Cloud Identity is an Identity as a Service (IDaaS) solution that centrally manages users and groups

Cloud Identity offers a free edition and a premium edition.

Free edition

By default, the free edition of Cloud Identity provides 50 user licenses. And the free license can be applied by request with no

• Sign Up

Principal

A principal can be a

• Google Account (for end users)
• a service account (for applications and compute workloads)
  • Use service account for instance principal purpose
  • WARN: consider access scope impact on permission validation
• a Google group
• a Google Workspace account or Cloud Identity domain that can access a resource.

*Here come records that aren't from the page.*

(** X12: the reflex the lane analysis asks for is that of the nearest barrier
    ahead: if a jump or duck barrier is scanned ahead of the player and every
    scanned barrier of the other kind ahead is strictly farther, the required
    action is the one of that barrier. *)
Theorem lane_action_nearest_barrier (laneIdx : Z) (range : Q) (e : Engine)
  (b : Obstacle) :
  scanned laneIdx range e b -> pos_z b < 0 ->
  collisionType b = JUMP \/ collisionType b = DUCK ->
  (forall o, scanned laneIdx range e o -> pos_z o < 0 ->
             collisionType o = JUMP \/ collisionType o = DUCK ->
             collisionType o <> collisionType b -> pos_z o < pos_z b) ->
  la_action (analyzeLane laneIdx range e) = reflexOfKind (collisionType b).
Proof.
  intros Hb Hz Hk Hfar. rewrite analyzeLane_action.
  assert (Hrb : reflexOf b = reflexOfKind (collisionType b)).
  { unfold reflexOf. apply Qltb_iff in Hz. now rewrite Hz. }
  rewrite <- Hrb.
  assert (Hbar : forall o, reflexOf o <> NoAction ->
            pos_z o < 0 /\ (collisionType o = JUMP \/ collisionType o = DUCK) /\
            reflexOf o = reflexOfKind (collisionType o)).
  { intros o. unfold reflexOf. destruct (Qltb (pos_z o) 0) eqn:Ho; [| congruence].
    apply Qltb_iff in Ho. destruct (collisionType o); simpl; intros H; try congruence; auto. }
  apply firstReflex_nearest.
  - apply byZDescending_sorted.
  - now apply stableSort_filter_scanned.
  - rewrite Hrb. destruct Hk as [-> | ->]; discriminate.
  - intros o Ho Hro Hne. apply stableSort_filter_scanned in Ho.
    destruct (Hbar o Hro) as (Hzo & Hko & Heq).
    apply Hfar; auto. intros Hc. apply Hne. now rewrite Heq, Hrb, Hc.
Qed.

Lemma lane_action_nearest_barrier_witness :
  la_action (analyzeLane 0 1040.16 engineDemo) = NeedJump.
Proof.
  apply (lane_action_nearest_barrier 0 1040.16 engineDemo
           (mkObstacle 0 (-179.399600000) true 0 JUMP)).
  - unfold scanned. vm_compute. repeat split; auto.
  - vm_compute. reflexivity.
  - left. reflexivity.
  - intros o (Hin & _ & Hl & _) _ [Hk | Hk] Hne; simpl in Hne; [congruence |].
    exfalso. simpl in Hin.
    destruct Hin as [<- | [<- | [<- | []]]]; simpl in *; discriminate.
Defined.

(** X13: the lane analysis asks for no reflex exactly when it scans no jump or
    duck barrier ahead of the player. *)
Theorem lane_action_none_iff (laneIdx : Z) (range : Q) (e : Engine) :
  la_action (analyzeLane laneIdx range e) = NoAction <->
  forall o, scanned laneIdx range e o -> pos_z o < 0 ->
            collisionType o <> JUMP /\ collisionType o <> DUCK.
Proof.
  rewrite analyzeLane_action, firstReflex_none, Forall_forall. split.
  - intros H o Ho Hz. apply stableSort_filter_scanned in Ho.
    specialize (H o Ho). unfold reflexOf in H.
    apply Qltb_iff in Hz. rewrite Hz in H.
    destruct (collisionType o); simpl in H; split; congruence.
  - intros H o Ho. apply stableSort_filter_scanned in Ho. unfold reflexOf.
    destruct (Qltb (pos_z o) 0) eqn:Hz; [| reflexivity].
    apply Qltb_iff in Hz. destruct (H o Ho Hz) as [H1 H2].
    destruct (collisionType o); simpl; congruence.
Qed.

(** ** Navigator: the decision of a frame *)

Lemma table_element le range e a :
  In a (stableSort le (map (fun l => analyzeLane l range e) [-1; 0; 1]%Z)) ->
  a = analyzeLane (la_lane a) range e.
Proof.
  rewrite stableSort_In. simpl.
  intros [<- | [<- | [<- | []]]]; now rewrite analyzeLane_lane.
Qed.

Lemma findLane_table le range e t a :
  findLane t (stableSort le (map (fun l => analyzeLane l range e) [-1; 0; 1]%Z)) = Some a ->
  a = analyzeLane t range e.
Proof.
  intros H. apply findLane_Some in H. destruct H as [Hin <-].
  now apply table_element in Hin.
Qed.

Lemma stableSort_head_max {A} (le : A -> A -> bool) l b rest :
  (forall a b, le a b = true \/ le b a = true) ->
  (forall a b c, le a b = true -> le b c = true -> le a c = true) ->
  stableSort le l = b :: rest ->
  forall a, In a l -> le b a = true.
Proof.
  intros Htot Htr Hs a Ha.
  pose proof (stableSort_sorted le l Htot Htr) as Hsorted.
  apply (stableSort_In le) in Ha. rewrite Hs in Ha, Hsorted.
  inversion Hsorted as [| ? ? _ Hall]; subst.
  destruct Ha as [<- | Ha].
  - destruct (Htot b b); assumption.
  - rewrite Forall_forall in Hall. now apply Hall.
Qed.

Lemma lane_sort_restores x y z :
  la_lane x = (-1)%Z -> la_lane y = 0%Z -> la_lane z = 1%Z ->
  stableSort byLaneAscending (stableSort byScoreDescending [x; y; z]) = [x; y; z].
Proof.
  intros Hx Hy Hz. unfold stableSort at 2. simpl fold_right.
  unfold byScoreDescending, insertSorted.
  repeat match goal with
         | |- context [Qle_bool ?a ?b] => destruct (Qle_bool a b)
         end;
    simpl; unfold byLaneAscending; rewrite ?Hx, ?Hy, ?Hz; simpl;
    rewrite ?Hx, ?Hy, ?Hz; reflexivity.
Qed.

Lemma emergencyDecision_inv cur sorted cs best t act :
  emergencyDecision cur sorted cs best = Some (t, act) ->
  t = cur \/
  exists next,
    findLane t sorted = Some next /\ (Z.abs (t - cur) = 1)%Z /\
    la_isBlockedSide next = false /\
    (30 < la_firstSolidDist next \/
     (20 < la_firstSolidDist next /\
      la_firstSolidDist cs < la_firstSolidDist next)).
Proof.
  unfold emergencyDecision.
  destruct (negb (la_lane best =? cur)%Z); [| intros [= <- _]; auto].
  destruct (findLane _ sorted) as [next |] eqn:Hf; [| discriminate].
  destruct (la_isBlockedSide next) eqn:Hb; simpl; [intros [= <- _]; auto |].
  destruct (_ || _) eqn:Hs; intros [= <- _]; [| auto].
  right. exists next. split; [assumption |].
  split; [destruct (0 <? la_lane best - cur)%Z; lia |]. split; [exact Hb |].
  apply orb_true_iff in Hs. destruct Hs as [Hs | Hs].
  - left. now apply Qltb_iff.
  - right. apply andb_true_iff in Hs. now rewrite !Qltb_iff in Hs.
Qed.

Lemma optimizationDecision_inv sorted cs best e t act e2 :
  optimizationDecision sorted cs best e = Some (t, act, e2) ->
  (t = currentLane e /\ e2 = e) \/
  (t = la_lane best /\ e2 = set_aiLaneChangeCooldown 20%Z e /\
   (aiLaneChangeCooldown e <= 0)%Z /\
   la_score cs + 50 < la_score best /\ 300 < la_firstSolidDist best /\
   exists ts, findLane (la_lane best) sorted = Some ts /\ la_isBlockedSide ts = false).
Proof.
  unfold optimizationDecision.
  destruct (Z.leb_spec (aiLaneChangeCooldown e) 0); [| intros [= <- _ <-]; auto].
  destruct (_ && _) eqn:Hc; [| intros [= <- _ <-]; auto].
  destruct (findLane _ sorted) as [ts |] eqn:Hf; [| discriminate].
  destruct (la_isBlockedSide ts) eqn:Hb; simpl; intros [= <- _ <-]; [auto |].
  right. apply andb_true_iff in Hc. rewrite !Qltb_iff in Hc.
  repeat (split; [tauto || reflexivity || assumption |]). eauto.
Qed.

(** What a frame of the navigator does: the telemetry it publishes, and its
    lane decision with the conditions under which it was taken. *)
Lemma updateAI_outcome e e' :
  updateAI e = Some e' ->
  let cur := currentLane e in
  let new := currentLane e' in
  (exists a,
     events e' = AIUpdate a :: events e /\
     ai_enabled a = autoPilotEnabled e /\
     ai_currentLane a = new /\ ai_targetLane a = new /\
     ai_confidence a = (if isEmergency e then 20 else 100)%Z /\
     ai_nearestThreatDist a = Qfloor (la_distanceToThreat (laneStats cur e)) /\
     ai_laneScores a = map (fun l => la_score (laneStats l e)) [-1; 0; 1]%Z) /\
  ((isEmergency e = true /\ aiLaneChangeCooldown e' = 0%Z /\
    (new = cur \/
     ((Z.abs (new - cur) = 1)%Z /\
      la_isBlockedSide (laneStats new e) = false /\
      (30 < la_firstSolidDist (laneStats new e) \/
       (20 < la_firstSolidDist (laneStats new e) /\
        la_firstSolidDist (laneStats cur e) < la_firstSolidDist (laneStats new e)))))) \/
   (isEmergency e = false /\
    ((new = cur /\ aiLaneChangeCooldown e' = cooldownAfterTick e) \/
     (aiLaneChangeCooldown e' = 20%Z /\ (aiLaneChangeCooldown e <= 1)%Z /\
      la_isBlockedSide (laneStats new e) = false /\
      300 < la_firstSolidDist (laneStats new e) /\
      la_score (laneStats cur e) + 50 < la_score (laneStats new e) /\
      forall l, validLane l -> la_score (laneStats l e) <= la_score (laneStats new e))))).
Proof.
  unfold updateAI.
  set (e1 := if (0 <? aiLaneChangeCooldown e)%Z then _ else e).
  assert (He1 : e1 = set_aiLaneChangeCooldown (cooldownAfterTick e) e).
  { unfold e1, cooldownAfterTick. destruct (0 <? _)%Z; now destruct e. }
  clearbody e1. subst e1.
  change (gameSpeed (set_aiLaneChangeCooldown (cooldownAfterTick e) e)) with (gameSpeed e).
  change (currentLane (set_aiLaneChangeCooldown (cooldownAfterTick e) e)) with (currentLane e).
  change (map (fun l => analyzeLane l (800 + gameSpeed e * 400)
                          (set_aiLaneChangeCooldown (cooldownAfterTick e) e)) [-1; 0; 1]%Z)
    with (map (fun l => analyzeLane l (visionRange e) e) [-1; 0; 1]%Z).
  set (table := map _ _).
  destruct (findLane (currentLane e) table) as [cs |] eqn:Hcs; [| discriminate].
  assert (Hcs' : cs = laneStats (currentLane e) e).
  { apply findLane_Some in Hcs. destruct Hcs as [Hin <-].
    unfold table in Hin. simpl in Hin.
    destruct Hin as [<- | [<- | [<- | []]]]; unfold laneStats; now rewrite analyzeLane_lane. }
  assert (Hfind : forall t a, findLane t (stableSort byScoreDescending table) = Some a ->
                              a = laneStats t e)
    by (intros t a; apply findLane_table).
  assert (Hmax : forall b rest, stableSort byScoreDescending table = b :: rest ->
                   b = laneStats (la_lane b) e /\
                   forall l, validLane l -> la_score (laneStats l e) <= la_score b).
  { intros b rest Hs. split.
    - apply (table_element byScoreDescending (visionRange e) e). fold table.
      rewrite Hs. now left.
    - intros l Hl. apply Qle_bool_iff.
      apply (stableSort_head_max byScoreDescending table b rest); auto.
      + intros x y. unfold byScoreDescending. rewrite !Qle_bool_iff.
        destruct (Qlt_le_dec (la_score x) (la_score y)); [right | left]; lra.
      + intros x y z. unfold byScoreDescending. rewrite !Qle_bool_iff. lra.
      + unfold table, laneStats, validLane in *. simpl.
        assert (l = (-1)%Z \/ l = 0%Z \/ l = 1%Z) as [-> | [-> | ->]] by lia; auto. }
  assert (Hscores : map la_score (stableSort byLaneAscending
                                    (stableSort byScoreDescending table)) =
                    map (fun l => la_score (laneStats l e)) [-1; 0; 1]%Z).
  { unfold table. simpl map at 2.
    rewrite lane_sort_restores by apply analyzeLane_lane. reflexivity. }
  destruct (stableSort byScoreDescending table) as [| best sorted'] eqn:Hs;
    [discriminate |].
  destruct (Hmax best sorted' eq_refl) as [Hbest Hbmax]. clear Hmax.
  set (sorted := best :: sorted') in *.
  subst cs. fold (isEmergency e).
  match goal with
  | |- match ?d with _ => _ end = _ -> _ => destruct d as [[[t act] e2] |] eqn:Hd
  end; [| discriminate].
  set (e3 := if negb (t =? currentLane e2)%Z then setLane t e2 else e2).
  destruct (findLane (currentLane e3) sorted) as [st |]; [| discriminate].
  pose proof (executeReflex_shape st act e3) as Hr.
  destruct (executeReflex st act e3) as [act' e4]. simpl in Hr.
  intros [= <-]. cbv zeta.
  change (insertSorted byLaneAscending best (stableSort byLaneAscending sorted'))
    with (stableSort byLaneAscending sorted).
  rewrite Hscores.
  assert (Hcd2 : exists c2, e2 = set_aiLaneChangeCooldown c2 e /\
     ((isEmergency e = true /\ c2 = 0%Z /\
       (t = currentLane e \/
        ((Z.abs (t - currentLane e) = 1)%Z /\
         la_isBlockedSide (laneStats t e) = false /\
         (30 < la_firstSolidDist (laneStats t e) \/
          (20 < la_firstSolidDist (laneStats t e) /\
           la_firstSolidDist (laneStats (currentLane e) e)
             < la_firstSolidDist (laneStats t e)))))) \/
      (isEmergency e = false /\
       ((t = currentLane e /\ c2 = cooldownAfterTick e) \/
        (c2 = 20%Z /\ (aiLaneChangeCooldown e <= 1)%Z /\
         la_isBlockedSide (laneStats t e) = false /\
         300 < la_firstSolidDist (laneStats t e) /\
         la_score (laneStats (currentLane e) e) + 50 < la_score (laneStats t e) /\
         forall l, validLane l -> la_score (laneStats l e) <= la_score (laneStats t e)))))).
  { destruct (isEmergency e) eqn:Hem.
    - destruct (emergencyDecision _ _ _ _) as [[t' act0] |] eqn:He; [| discriminate].
      injection Hd as <- <- <-. exists 0%Z. split; [now destruct e |].
      left. split; [reflexivity |]. split; [reflexivity |].
      apply emergencyDecision_inv in He.
      destruct He as [-> | (next & Hn & Habs & Hb & Hsafe)]; [now left | right].
      apply Hfind in Hn. subst next. auto.
    - apply optimizationDecision_inv in Hd. simpl in Hd.
      destruct Hd as [[-> ->] | (-> & -> & Hc & Hsc & Hfs & ts & Hts & Hb)].
      + exists (cooldownAfterTick e). split; [reflexivity |]. right.
        split; [reflexivity |]. left. auto.
      + exists 20%Z. split; [now destruct e |]. right. split; [reflexivity |]. right.
        apply Hfind in Hts. subst ts. rewrite <- Hbest in *.
        split; [reflexivity |].
        split; [unfold cooldownAfterTick in Hc;
                destruct (Z.ltb_spec 0 (aiLaneChangeCooldown e)); lia |].
        auto. }
  destruct Hcd2 as (c2 & He2 & Hdec).
  assert (H3 : e3 = set_currentLane t (set_aiLaneChangeCooldown c2 e)).
  { unfold e3. destruct (Z.eqb_spec t (currentLane e2)) as [Heq | Hne]; simpl.
    - rewrite He2 in *. simpl in Heq. subst t. now destruct e.
    - unfold setLane. now rewrite He2. }
  assert (H4 : currentLane e4 = t /\ aiLaneChangeCooldown e4 = c2 /\
               autoPilotEnabled e4 = autoPilotEnabled e /\ events e4 = events e).
  { destruct Hr as [-> | [-> | ->]]; rewrite H3; unfold jump, roll;
      repeat match goal with |- context [if ?c then _ else _] => destruct c end;
      simpl; auto. }
  destruct H4 as (G1 & G2 & G3 & G4). simpl. rewrite G1, G2, G3, G4.
  split.
  - eexists. split; [reflexivity |]. simpl.
    repeat split; reflexivity.
  - exact Hdec.
Qed.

principal identifier is typically an email address.

Group

Group is a member group. This feature requires an organization

• Permissions to create, view, edit, and delete groups, are managed by Google Workspace, not IAM.
• Managed in organization layer, not project layer

User

User can be a Principal in IAM or Member of Group

• Invitation will be sent to Principal as email.
• There is no direct way to fetch all users within an org
  • https://medium.com/gdgcloudsantiago/how-to-track-active-users-in-google-cloud-platform-gcp-2b65b9191e8

Role

• A role is a collection of permissions.
• Permissions determine what operations are allowed on a resource.

Policy

• The allow policy is a collection of role bindings that bind one or more principals to individual roles.
• define who (principal) has what type of access (role) on a resource, you need to create an allow policy and attach it to the resource

Access scope

• It is considered as legacy
• It has effect if you have enabled the related API on the project
• The default scope is not best practise, use Allow full access to all Cloud APIs as best practise
• The default scope includes
  • Read-only access to Cloud Storage
  • Write access to write Compute Engine logs:
  • Write access to publish metric data to your Google Cloud projects:
  • Read-only access to Service Management features required for Google Cloud Endpoints(Alpha):
  • Read/write access to Service Control features required for Google Cloud Endpoints(Alpha):
  • Write access to Cloud Trace allows an application running on a VM to write trace data to a project.